**How to complete this task**
Please copy exactly the lines that run from the start of the entries to the line containing "intros H Hb. split.", inclusive.

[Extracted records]
◇ ◇ ◇

(** A message is an execution of the task it announces, or nothing. *)
Lemma message_cases m p r p' :
  pr_beating p = None → run_message m env net p = (r, p') →
  r = Ok tt ∧ match announced m with
    | None => pr_sess p' = pr_sess p ∧ pr_beating p' = None
    | Some id => ∃ x p1, run_execute id env net p = (x, p1) ∧ pr_sess p' = pr_sess p1 ∧ pr_beating p' = None
    end.
Proof.
  intros Hb. unfold handle_message, announced, mbind, W_bind, wtry, option_bind.
  change (header (headers_of m) "event_type") with (m_event_type m).
  destruct (commit_idle m p Hb) as (y & q & Hq & Hsq & Hbq).
  destruct (decide (m_event_type m = "task.dispatch")) as [He|He].
  2: { rewrite (bool_decide_true (_ ≠ _)), (bool_decide_false (_ = _)) by done. rewrite Hq. by intros [= <- <-]. }
  rewrite (bool_decide_false (_ ≠ _)), (bool_decide_true (_ = _)) by naive_solver.
  destruct (unmarshal_dispatch (m_value m)) as [d|]; [|rewrite Hq; by intros [= <- <-]].
  destruct (supported (d_Handler d)); cbn [negb]; cbv beta iota; [|rewrite Hq; by intros [= <- <-]].
  destruct (run_execute (d_TaskRunID d) env net p) as [x p1] eqn:Hx.
  assert (pr_beating p1 = None) as Hb1.
  { destruct (drives_execute (WS := service) sound alone (λ _, True) sha256 format_rfc3339 unicode_ToUpper json_Unmarshal c
      (d_TaskRunID d) I env net p x p1 Halone) as [_ [?|?]]; [done|done|done|congruence]. }
  destruct (commit_idle m p1 Hb1) as (z & q1 & Hq1 & Hsq1 & Hbq1). rewrite Hq1. intros [= <- <-].
  split; [done|]. by exists x, p1.
Qed.

Lemma message_sound m p r p' :
  run_message m env net p = (r, p') → pr_beating p = None →
  soundly env (pr_sess p) (pr_sess p') ∧ rtc step (proc_db p) (proc_db p').
Proof.
  intros H Hb. split.
  - destruct (drives_handle_message (WS := service) sound alone (λ _, True) sha256 format_rfc3339 unicode_ToUpper json_Unmarshal c
      m (λ _ _, I) env net p r p' Halone) as [Hs _]; [by intros ?|done|by apply Hs].
  - destruct (drives_handle_message (WS := service) stepping honest (λ _, True) sha256 format_rfc3339 unicode_ToUpper json_Unmarshal c
      m (λ _ _, I) env net p r p' (alone_honest _ Halone)) as [Hs _]; [by intros ?|done|exact Hs].
Qed.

◇ ◇ ◇

**Response to the task**
(** A message is an execution of the task it announces, or nothing. *)
Lemma message_cases m p r p' :
  pr_beating p = None → run_message m env net p = (r, p') →
  r = Ok tt ∧ match announced m with
    | None => pr_sess p' = pr_sess p ∧ pr_beating p' = None
    | Some id => ∃ x p1, run_execute id env net p = (x, p1) ∧ pr_sess p' = pr_sess p1 ∧ pr_beating p' = None
    end.
Proof.
  intros Hb. unfold handle_message, announced, mbind, W_bind, wtry, option_bind.
  change (header (headers_of m) "event_type") with (m_event_type m).
  destruct (commit_idle m p Hb) as (y & q & Hq & Hsq & Hbq).
  destruct (decide (m_event_type m = "task.dispatch")) as [He|He].
  2: { rewrite (bool_decide_true (_ ≠ _)), (bool_decide_false (_ = _)) by done. rewrite Hq. by intros [= <- <-]. }
  rewrite (bool_decide_false (_ ≠ _)), (bool_decide_true (_ = _)) by naive_solver.
  destruct (unmarshal_dispatch (m_value m)) as [d|]; [|rewrite Hq; by intros [= <- <-]].
  destruct (supported (d_Handler d)); cbn [negb]; cbv beta iota; [|rewrite Hq; by intros [= <- <-]].
  destruct (run_execute (d_TaskRunID d) env net p) as [x p1] eqn:Hx.
  assert (pr_beating p1 = None) as Hb1.
  { destruct (drives_execute (WS := service) sound alone (λ _, True) sha256 format_rfc3339 unicode_ToUpper json_Unmarshal c
      (d_TaskRunID d) I env net p x p1 Halone) as [_ [?|?]]; [done|done|done|congruence]. }
  destruct (commit_idle m p1 Hb1) as (z & q1 & Hq1 & Hsq1 & Hbq1). rewrite Hq1. intros [= <- <-].
  split; [done|]. by exists x, p1.
Qed.

Lemma message_sound m p r p' :
  run_message m env net p = (r, p') → pr_beating p = None →
  soundly env (pr_sess p) (pr_sess p') ∧ rtc step (proc_db p) (proc_db p').
Proof.
  intros H Hb. split.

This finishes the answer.